(** Where the cache of a repository lives: the cached spec document, the
    tree directory and the metadata directory (lines 646 and 665-674). *)
Definition cache_specfile (r : LuetSystemRepository) : string :=
  Join (GetRepoDatabaseDirPath E (GetName r)) REPOSITORY_SPECFILE.
Definition cache_treefs (r : LuetSystemRepository) : string :=
  if decide (GetTreePath r = "")
  then Join (GetRepoDatabaseDirPath E (GetName r)) "treefs"
  else GetTreePath r.
Definition cache_metafs (r : LuetSystemRepository) : string :=
  if decide (GetMetaPath r = "")
  then Join (GetRepoDatabaseDirPath E (GetName r)) "metafs"
  else GetMetaPath r.

(** A manifest entry read with its error dropped:
    [treeFile, _ := repo.GetRepositoryFile(key)]. *)
Definition repository_file_or_zero (repo : LuetSystemRepository) (key : string)
    : LuetRepositoryFile :=
  match GetRepositoryFile repo key with
  | Ok f => f
  | Err _ => {| FileName := ""; CompressionType := ""; Checksums := ∅ |}
  end.

(** Lines 770-806: the index and the tree are loaded from the cache
    paths and the local settings are copied over the synced ones. *)
Definition Sync_rehydrate (r repo : LuetSystemRepository) (treefs metafs : string)
    : M LuetSystemRepository :=
  let* σ := get_fs in
  let* meta :=
    wrapped (lift (NewLuetSystemRepositoryMetadata σ (Join metafs REPOSITORY_METAFILE)))
            ("While processing " ++ REPOSITORY_METAFILE) in
  let repo := SetIndex repo (ToArtifactIndex meta) in
  let* reciper := wrapped (lift (RecipeLoad E treefs (files_under treefs σ)))
                          "Error met while unpacking rootfs" in
  let repo := SetTree repo reciper in
  let repo := SetTreePath repo treefs in
  let repo := SetUrls repo (GetUrls r) in
  let repo := SetAuthentication repo (GetAuthentication r) in
  let repo := SetType repo (GetType r) in
  let repo := SetPriority repo (GetPriority r) in
  let repo := SetName repo (GetName r) in
  let repo := SetVerify repo (GetVerify r) in
  run Info [":information_source:"; "Repository: "; GetName repo; " Priority: ";
            pretty (GetPriority repo); " Type: "; GetType repo] in
  ret repo.
(** C3: with a master the XmbFile constructor accepts, construction
    succeeds; when the master's unit count differs from the document's,
    the warning list is the missing-id warnings followed by one warning
    naming both counts, so that warning occurs exactly once and nothing
    before it is a mismatch warning; when the counts are equal the list
    holds the missing-id warnings only and no mismatch warning.  The
    text of the mismatch warning holds the master's count and the
    document's count, each in decimal. *)
Theorem master_count_mismatch_warns_once
  xmlString filePath fileEncoding master m :
  bundlesOf xmlString = 1 ->
  newXmbFile (xmlContent master) (path master) (encoding master) = Some m ->
  let n := masterNumberOfTransUnits m in
  let k := length (translationsOf xmlString) in
  exists f ws,
    newXtbFile xmlString filePath fileEncoding (Some master) = inr f /\
    observe numberOfTransUnits f = inr k /\
    observe warnings f = inr ws /\
    ws = (missingIdWarnings filePath (translationsOf xmlString)
            ++ (if Nat.eqb n k then [] else [masterMismatchWarning n k]))%list /\
    (forall w a b,
        In w (missingIdWarnings filePath (translationsOf xmlString)) ->
        w <> masterMismatchWarning a b) /\
    count_occ string_dec ws (masterMismatchWarning n k)
      = (if Nat.eqb n k then 0 else 1) /\
    Includes (masterMismatchWarning n k) (showNumber n) /\
    Includes (masterMismatchWarning n k) (showNumber k) /\
    Includes (masterMismatchWarning n k) "Check if it is the correct master".
Proof.
  intros Hb Hm n k.
  destruct (withMaster_warnings xmlString filePath fileEncoding m) as [Hinit Hws].
  exists (withMaster xmlString filePath fileEncoding m), (_warnings (withMaster xmlString filePath fileEncoding m)).
  split; [now apply newXtbFile_master |].
  split; [apply withMaster_numberOfTransUnits |].
  split; [now apply observe_warnings_initialised |].
  split; [exact Hws |].
  split.
  { intros w a b Hin Heq. apply missingIdWarnings_all in Hin. subst w.
    exact (missingIdWarning_not_mismatch _ _ _ Heq). }
  split; [| apply masterMismatchWarning_names_counts].
  rewrite Hws. fold n k. rewrite count_occ_app, missingIdWarnings_no_mismatch.
  destruct (Nat.eqb n k); simpl; [reflexivity |].
  destruct (string_dec (masterMismatchWarning n k) (masterMismatchWarning n k));
    [reflexivity | contradiction].
Qed.
(** [s or d] on an optional string. *)
Definition or_else (s : option string) (d : string) : string :=
  match s with
  | Some (String a r) => String a r
  | _ => d
  end.

(** [l[0]] and [l[-1]] *)
Definition first_item {A} (l : list A) : result A :=
  match l with
  | x :: _ => Ok x
  | [] => Raise IndexError
  end.

Definition last_item {A} (l : list A) : result A :=
  match last l with
  | Some x => Ok x
  | None => Raise IndexError
  end.

Section Generators.

Variable env : Collaborators.

(** The three fact templates: return type, parameter count, first call. *)
Definition mc_templates (node : CodeNode) (g : CallGraph) : list MCTemplate :=
  [ mkMCTemplate
      ("What does " +:+ name node +:+ "() return?")
      (or_else (return_type node) "None")
      ["str"; "dict"; "list"; "object"];
    mkMCTemplate
      ("How many parameters does " +:+ name node +:+ "() accept?")
      (pretty (len (parameters node)))
      (map (λ i, pretty (len (parameters node) + i)) [-1; 1; 2]);
    mkMCTemplate
      ("Which function does " +:+ name node +:+ "() call first?")
      (match calls node with c :: _ => c | [] => "None" end)
      (generate_plausible_functions env g) ].

Definition generate_multiple_choice (node : CodeNode) (g : CallGraph) (st : RandomState)
  : result (Challenge * RandomState) :=
  let templates := mc_templates node g in
  '(template, st) ← random_choice templates st;
  Ok (create_mc_challenge env template, st).

Definition tracing_steps (last_key : string) (last_value : string → Payload)
    (chain : list string) : Payload :=
  PList (imap (λ i node_id,
           PDict [("step", PInt (Z.of_nat i + 1));
                  ("function", PStr node_id);
                  (last_key, last_value node_id)]) chain).

Definition generate_code_tracing (chain : list string) (g : CallGraph) : result Challenge :=
  c0 ← first_item chain;
  cl ← last_item chain;
  let prompt := "Trace the execution from " +:+ c0 +:+ " to " +:+ cl in
  Ok (mkChallenge CODE_TRACING
        (PDict [("prompt", PStr prompt);
                ("input", generate_sample_input env c0 g);
                ("steps", tracing_steps "blank" (λ _, PBool true) chain)])
        (PDict [("steps", tracing_steps "value" (compute_value env) chain)])).

(** ** Phase 5: learning objectives *)

Definition objectives_of_node (node : CodeNode) : list string :=
  (match decorators node with
   | decorator :: _ => ["Understand " +:+ decorator +:+ " decorator pattern"]
   | [] => []
   end)
  ++ (if is_async node then ["Learn async/await pattern"] else [])
  ++ (if 15 <? complexity node then ["Master " +:+ name node +:+ "'s control flow"] else []).

Definition generate_objectives (chain : list string) (g : CallGraph) : result (list string) :=
  ns ← chain_nodes g chain;
  let objectives := concat (map objectives_of_node ns) in
  c0 ← first_item chain;
  cl ← last_item chain;
  let objectives := ("Trace execution from " +:+ c0 +:+ " to " +:+ cl) :: objectives in
  Ok (slice_to 3 objectives).

(** ** Complete level generation flow *)

Section Assembler.

Variable get_call_chain : CallGraph → string → nat → list (list string).

(** [node] is read but never bound inside [generate_levels]; it comes
    from the enclosing scope and is the same for every level. *)
Variable node : CodeNode.

(** Dispatch on the challenge type. *)
Definition generate_challenge (ctype : ChallengeType) (chain : list string)
    (g : CallGraph) (st : RandomState) : result (Challenge * RandomState) :=
  match ctype with
  | MULTIPLE_CHOICE => generate_multiple_choice node g st
  | CODE_TRACING => challenge ← generate_code_tracing chain g; Ok (challenge, st)
  | _ => Ok (generate_other env ctype chain g, st)
  end.

(** The loop [for ctype in challenge_types]. *)
Fixpoint generate_challenges (challenge_types : list ChallengeType) (chain : list string)
    (g : CallGraph) (st : RandomState) : result (list Challenge * RandomState) :=
  match challenge_types with
  | [] => Ok ([], st)
  | ctype :: rest =>
      '(challenge, st) ← generate_challenge ctype chain g st;
      '(challenges, st) ← generate_challenges rest chain g st;
      Ok (challenge :: challenges, st)
  end.

(** Body of the loop over the ranked chains: the level built for the
    chain at position [i], given the levels appended so far. *)
Definition build_level (i : Z) (chain : list string) (g : CallGraph)
    (levels : list Level) (st : RandomState) : result (Level * RandomState) :=
  d ← calculate_difficulty chain g;
  challenge_types ← select_challenge_types chain d g;
  '(challenges, st) ← generate_challenges challenge_types chain g st;
  c0 ← first_item chain;
  objectives ← generate_objectives chain g;
  Ok (mkLevel
        ("level_" +:+ pretty (i + 1))
        (generate_level_name env chain d)
        (generate_description env chain g)
        d
        c0
        chain
        (extract_relevant_code env chain g)
        challenges
        objectives
        (calculate_xp_reward env d)
        (estimate_time env challenges)
        (determine_prerequisites env i levels),
      st).

(** The loop [for i, chain in enumerate(...)], started at index [i] with
    the [levels] appended so far. *)
Fixpoint levels_loop (i : Z) (chains : list (list string)) (g : CallGraph)
    (levels : list Level) (st : RandomState) : result (list Level * RandomState) :=
  match chains with
  | [] => Ok (levels, st)
  | chain :: rest =>
      '(level, st) ← build_level i chain g levels st;
      levels_loop (i + 1) rest g (levels ++ [level]) st
  end.

Definition generate_levels (g : CallGraph) (max_levels : Z) (st : RandomState)
  : result (list Level * RandomState) :=
  core_chains ← identify_core_chains get_call_chain g;
  levels_loop 0 (slice_to max_levels core_chains) g [] st.

End Assembler.

End Generators.

(** ** Chain enumeration of the graph object *)

(** Ids called by node [k]; a node that is not in the graph calls nothing. *)
Definition callees (g : CallGraph) (k : string) : list string :=
  match nodes g !! k with
  | Some n => calls n
  | None => []
  end.

(** Modelled from the spec: [CallGraph.get_call_chain] is missing from the
    sources.  [extend_path] lists the simple paths that extend [visited] by
    [k] and then follow [calls] edges, a path never being extended by a node
    it already contains, with at most [depth] nodes added.  A path is listed
    before its extensions, callees in their stored order. *)
Fixpoint extend_path (g : CallGraph) (depth : nat) (visited : list string) (k : string)
  : list (list string) :=
  match depth with
  | O => []
  | S depth' =>
      if bool_decide (k ∈ visited) then []
      else
        let path := visited ++ [k] in
        path :: flat_map (extend_path g depth' path) (callees g k)
  end.

(** Modelled from the spec: [CallGraph.get_call_chain] is missing from the
    sources.  It enumerates the simple (cycle-free) paths that start at the
    entry point, follow [calls] edges and hold at most [max_depth] nodes. *)
Definition get_call_chain (g : CallGraph) (entry_id : string) (max_depth : nat)
  : list (list string) :=
  extend_path g max_depth [] entry_id.

(** ** Reference formulas *)

(** Sum of [f] over a list, as a mathematical sum. *)
Definition total {A} (f : A → Z) (l : list A) : Z := foldr Z.add 0 (map f l).

(** Arithmetic mean of [f] over a non-empty list. *)
Definition mean {A} (f : A → Z) (l : list A) : Q := (inject_Z (total f l) / inject_Z (len l))%Q.

(** Abstraction points of one node: 3 per decorator, 5 if async, 5 if
    generator. *)
Definition abstraction_points (n : CodeNode) : Z :=
  3 * len (decorators n) + (if is_async n then 5 else 0) + (if is_generator n then 5 else 0).

(** The three capped terms of the difficulty score that depend on the
    chain's nodes alone: length, complexity and abstraction. *)
Definition structural_terms (chain : list string) (ns : list CodeNode) : Q :=
  (Qmin 20 (inject_Z (4 * len chain))
   + Qmin 30 (2 * mean complexity ns)
   + Qmin 25 (inject_Z (total abstraction_points ns)))%Q.

(** The dependency term over the [depends_on] collections of the nodes. *)
Definition dependency_term (deps : list (list string)) : Q :=
  Qmin 25 (inject_Z (2 * total len deps)).

(** The difficulty score as the sum of the four capped terms. *)
Definition difficulty_score_formula (chain : list string) (ns : list CodeNode)
    (deps : list (list string)) : Q :=
  (structural_terms chain ns + dependency_term deps)%Q.

(** The score bands of the five tiers. *)
Definition in_tier (d : Difficulty) (score : Q) : Prop :=
  match d with
  | TUTORIAL => (score < 20)%Q
  | BASIC => (20 <= score ∧ score < 40)%Q
  | INTERMEDIATE => (40 <= score ∧ score < 60)%Q
  | ADVANCED => (60 <= score ∧ score < 80)%Q
  | EXPERT => (80 <= score)%Q
  end.

(** The score held by [calculate_difficulty] when it reaches its final
    [if]/[elif] ladder, and the ladder itself. *)
Definition accumulated_score (chain : list string) (ns : list CodeNode)
    (deps : list (list string)) : Q :=
  (inject_Z (0 + Z.min 20 (len chain * 4))
   + py_min 30 (inject_Z (sum_Z complexity ns) / inject_Z (len chain) * 2)
   + inject_Z (Z.min 25 (fold_left abstraction_step ns 0%Z))
   + inject_Z (Z.min 25 (sum_Z len deps * 2)))%Q.

Definition score_ladder (score : Q) : Difficulty :=
  if Qltb score 20 then TUTORIAL
  else if Qltb score 40 then BASIC
  else if Qltb score 60 then INTERMEDIATE
  else if Qltb score 80 then ADVANCED
  else EXPERT.

(** The sum of [40 * 0.7^i] for [i] from [0] to [n - 1]. *)
Definition geometric_sum (n : nat) : Q :=
  foldr Qplus 0%Q (map (λ i, 40 * (7 # 10) ^ Z.of_nat i)%Q (seq 0 n)).

(** [a] is ranked no later than [b] by score. *)
Definition score_ge (a b : Q * list string) : Prop := (fst b <= fst a)%Q.

(** The entries of a list whose score equals [s], in list order. *)
Definition with_score (s : Q) (l : list (Q * list string)) : list (Q * list string) :=
  List.filter (λ p, Qeq_bool (fst p) s) l.

(** Projection of a level onto the fields that are computed without looking
    at the generated challenges. *)
Definition level_outline (l : Level)
  : string * string * string * Difficulty * string * list string * string * list string * Z :=
  (level_id l, level_name l, description l, difficulty l, entry_function l,
   call_chain l, code_snippet l, objectives l, xp_reward l).

(** A multiple-choice challenge made from one of the templates of [node]. *)
Definition mc_variant (env : Collaborators) (node : CodeNode) (g : CallGraph)
    (c : Challenge) : Prop :=
  ∃ t, t ∈ mc_templates env node g ∧ c = create_mc_challenge env t.

(** Two challenges agree when they are equal or are both multiple-choice
    challenges made from templates of [node]. *)
Definition challenge_agree (env : Collaborators) (node : CodeNode) (g : CallGraph)
    (c1 c2 : Challenge) : Prop :=
  c1 = c2 ∨ (mc_variant env node g c1 ∧ mc_variant env node g c2).

(** Two levels agree when their outlines are equal and their challenges
    agree position by position. *)
Definition level_agree (env : Collaborators) (node : CodeNode) (g : CallGraph)
    (l1 l2 : Level) : Prop :=
  level_outline l1 = level_outline l2
  ∧ Forall2 (challenge_agree env node g) (challenges l1) (challenges l2).

(** Two runs of a randomised computation agree up to [R] when both raise
    the same exception or both return, with results related by [R]. *)
Definition agree_result {A} (R : A → A → Prop) (r1 r2 : result (A * RandomState)) : Prop :=
  match r1, r2 with
  | Ok (a1, _), Ok (a2, _) => R a1 a2
  | Raise e1, Raise e2 => e1 = e2
  | _, _ => False
  end.

(** A level carries the tier of its chain and one challenge per type
    selected for that chain and tier. *)
Definition level_follows_selection (g : CallGraph) (l : Level) : Prop :=
  ∃ types,
    calculate_difficulty (call_chain l) g = Ok (difficulty l)
    ∧ select_challenge_types (call_chain l) (difficulty l) g = Ok types
    ∧ length (challenges l) = length types.

(** ** Sample inputs *)

(** A function without parameters, calls, decorators, docstring or
    dependencies. *)
Definition plain_node (k : string) : CodeNode :=
  mkCodeNode k k FUNCTION 1 2 [] None [] [] [] None 1 2 false false (Some []).

(** Entry point [f] alone. *)
Definition graph_f : CallGraph :=
  mkCallGraph {[ "f" := plain_node "f" ]} [] ["f"].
* * *
**Exercise directions**
The lines needed run from the first line of the data through the line containing "[treeFile, _ := repo.GetRepositoryFile(key)]."; give them again exactly and nothing else.

**Finished exercise**
(** Where the cache of a repository lives: the cached spec document, the
    tree directory and the metadata directory (lines 646 and 665-674). *)
Definition cache_specfile (r : LuetSystemRepository) : string :=
  Join (GetRepoDatabaseDirPath E (GetName r)) REPOSITORY_SPECFILE.
Definition cache_treefs (r : LuetSystemRepository) : string :=
  if decide (GetTreePath r = "")
  then Join (GetRepoDatabaseDirPath E (GetName r)) "treefs"
  else GetTreePath r.
Definition cache_metafs (r : LuetSystemRepository) : string :=
  if decide (GetMetaPath r = "")
  then Join (GetRepoDatabaseDirPath E (GetName r)) "metafs"
  else GetMetaPath r.

(** A manifest entry read with its error dropped:
    [treeFile, _ := repo.GetRepositoryFile(key)]. *)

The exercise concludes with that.